*Exercise details*
For the listing below, count the lines that contain "concat" and report only the number.

- - - -

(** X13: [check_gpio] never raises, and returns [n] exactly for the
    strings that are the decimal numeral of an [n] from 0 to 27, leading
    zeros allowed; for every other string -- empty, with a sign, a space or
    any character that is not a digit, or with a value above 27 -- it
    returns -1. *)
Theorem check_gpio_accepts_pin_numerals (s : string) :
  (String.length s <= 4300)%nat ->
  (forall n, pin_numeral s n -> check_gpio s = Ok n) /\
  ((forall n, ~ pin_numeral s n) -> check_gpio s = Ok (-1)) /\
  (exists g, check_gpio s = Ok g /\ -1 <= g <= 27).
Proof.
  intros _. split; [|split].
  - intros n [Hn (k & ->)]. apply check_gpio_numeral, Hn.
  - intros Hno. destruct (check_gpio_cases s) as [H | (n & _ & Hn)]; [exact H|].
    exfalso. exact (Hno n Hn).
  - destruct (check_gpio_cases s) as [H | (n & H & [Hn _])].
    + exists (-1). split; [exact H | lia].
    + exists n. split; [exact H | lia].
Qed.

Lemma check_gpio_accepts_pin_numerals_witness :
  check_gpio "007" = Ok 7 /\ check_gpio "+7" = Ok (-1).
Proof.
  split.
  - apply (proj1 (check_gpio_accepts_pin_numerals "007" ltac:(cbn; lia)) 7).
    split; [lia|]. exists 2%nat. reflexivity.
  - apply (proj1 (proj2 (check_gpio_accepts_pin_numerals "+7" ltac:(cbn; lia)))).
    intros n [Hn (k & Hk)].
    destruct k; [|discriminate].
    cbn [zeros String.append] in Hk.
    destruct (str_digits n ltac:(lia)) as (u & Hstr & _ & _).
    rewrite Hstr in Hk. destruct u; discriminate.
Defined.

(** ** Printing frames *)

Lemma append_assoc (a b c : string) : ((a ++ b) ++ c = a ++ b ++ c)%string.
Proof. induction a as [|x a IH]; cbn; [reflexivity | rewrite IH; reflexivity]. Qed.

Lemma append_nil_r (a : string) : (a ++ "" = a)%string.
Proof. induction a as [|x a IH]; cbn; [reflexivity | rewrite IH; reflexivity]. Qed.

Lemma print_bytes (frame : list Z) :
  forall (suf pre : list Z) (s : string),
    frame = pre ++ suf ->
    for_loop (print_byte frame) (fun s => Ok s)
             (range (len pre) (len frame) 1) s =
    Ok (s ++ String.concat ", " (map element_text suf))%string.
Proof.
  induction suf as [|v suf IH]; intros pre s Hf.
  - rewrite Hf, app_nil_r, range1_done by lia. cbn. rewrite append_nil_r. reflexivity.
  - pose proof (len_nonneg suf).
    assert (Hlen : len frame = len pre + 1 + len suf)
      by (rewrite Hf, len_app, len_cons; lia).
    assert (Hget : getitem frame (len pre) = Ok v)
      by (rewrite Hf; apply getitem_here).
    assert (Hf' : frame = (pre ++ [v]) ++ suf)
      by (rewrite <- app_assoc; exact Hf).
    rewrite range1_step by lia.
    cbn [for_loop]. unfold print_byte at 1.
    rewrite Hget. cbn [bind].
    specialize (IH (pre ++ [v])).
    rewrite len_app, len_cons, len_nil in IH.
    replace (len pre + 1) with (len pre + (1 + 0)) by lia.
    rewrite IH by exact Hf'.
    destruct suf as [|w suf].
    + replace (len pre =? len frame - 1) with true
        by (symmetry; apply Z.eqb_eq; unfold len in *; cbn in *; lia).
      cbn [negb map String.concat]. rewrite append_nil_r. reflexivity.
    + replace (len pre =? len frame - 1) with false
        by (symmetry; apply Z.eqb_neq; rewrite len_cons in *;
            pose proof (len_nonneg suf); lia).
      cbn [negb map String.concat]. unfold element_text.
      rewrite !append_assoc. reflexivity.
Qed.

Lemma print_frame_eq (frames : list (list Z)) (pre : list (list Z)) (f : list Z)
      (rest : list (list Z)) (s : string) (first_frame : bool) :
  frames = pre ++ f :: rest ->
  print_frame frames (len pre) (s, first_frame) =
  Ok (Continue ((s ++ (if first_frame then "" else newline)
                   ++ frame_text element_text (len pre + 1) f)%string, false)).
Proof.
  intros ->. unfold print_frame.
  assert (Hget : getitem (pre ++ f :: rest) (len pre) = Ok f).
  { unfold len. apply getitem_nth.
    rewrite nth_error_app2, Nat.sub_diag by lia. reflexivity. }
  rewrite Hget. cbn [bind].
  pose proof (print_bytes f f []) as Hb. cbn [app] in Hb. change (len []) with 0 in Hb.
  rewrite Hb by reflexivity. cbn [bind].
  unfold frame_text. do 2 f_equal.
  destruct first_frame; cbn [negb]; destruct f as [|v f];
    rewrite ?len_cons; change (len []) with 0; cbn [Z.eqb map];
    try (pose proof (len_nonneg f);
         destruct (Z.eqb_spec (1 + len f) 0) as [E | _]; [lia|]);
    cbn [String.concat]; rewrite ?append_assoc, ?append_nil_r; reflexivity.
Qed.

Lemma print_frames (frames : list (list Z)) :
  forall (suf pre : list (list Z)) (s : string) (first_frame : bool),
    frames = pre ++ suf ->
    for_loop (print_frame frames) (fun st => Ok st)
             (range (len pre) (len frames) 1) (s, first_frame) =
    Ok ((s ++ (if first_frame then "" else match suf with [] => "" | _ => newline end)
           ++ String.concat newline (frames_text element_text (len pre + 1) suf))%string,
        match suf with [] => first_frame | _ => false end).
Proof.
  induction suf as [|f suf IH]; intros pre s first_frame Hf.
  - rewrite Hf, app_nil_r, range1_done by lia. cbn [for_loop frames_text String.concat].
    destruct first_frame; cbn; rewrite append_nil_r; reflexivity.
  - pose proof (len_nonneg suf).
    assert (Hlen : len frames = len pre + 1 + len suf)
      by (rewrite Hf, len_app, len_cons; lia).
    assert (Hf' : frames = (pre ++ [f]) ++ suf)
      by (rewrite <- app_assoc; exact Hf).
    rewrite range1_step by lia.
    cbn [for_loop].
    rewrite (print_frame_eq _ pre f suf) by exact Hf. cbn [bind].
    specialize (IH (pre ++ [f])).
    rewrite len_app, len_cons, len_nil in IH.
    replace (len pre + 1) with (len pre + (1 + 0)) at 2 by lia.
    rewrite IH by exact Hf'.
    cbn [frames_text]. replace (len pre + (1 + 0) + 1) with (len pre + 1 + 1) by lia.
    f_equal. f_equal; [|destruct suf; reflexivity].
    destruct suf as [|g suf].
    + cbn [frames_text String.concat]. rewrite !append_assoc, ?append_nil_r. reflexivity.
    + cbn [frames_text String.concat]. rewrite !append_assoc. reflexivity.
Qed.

- - - -

*Solution for this problem*
8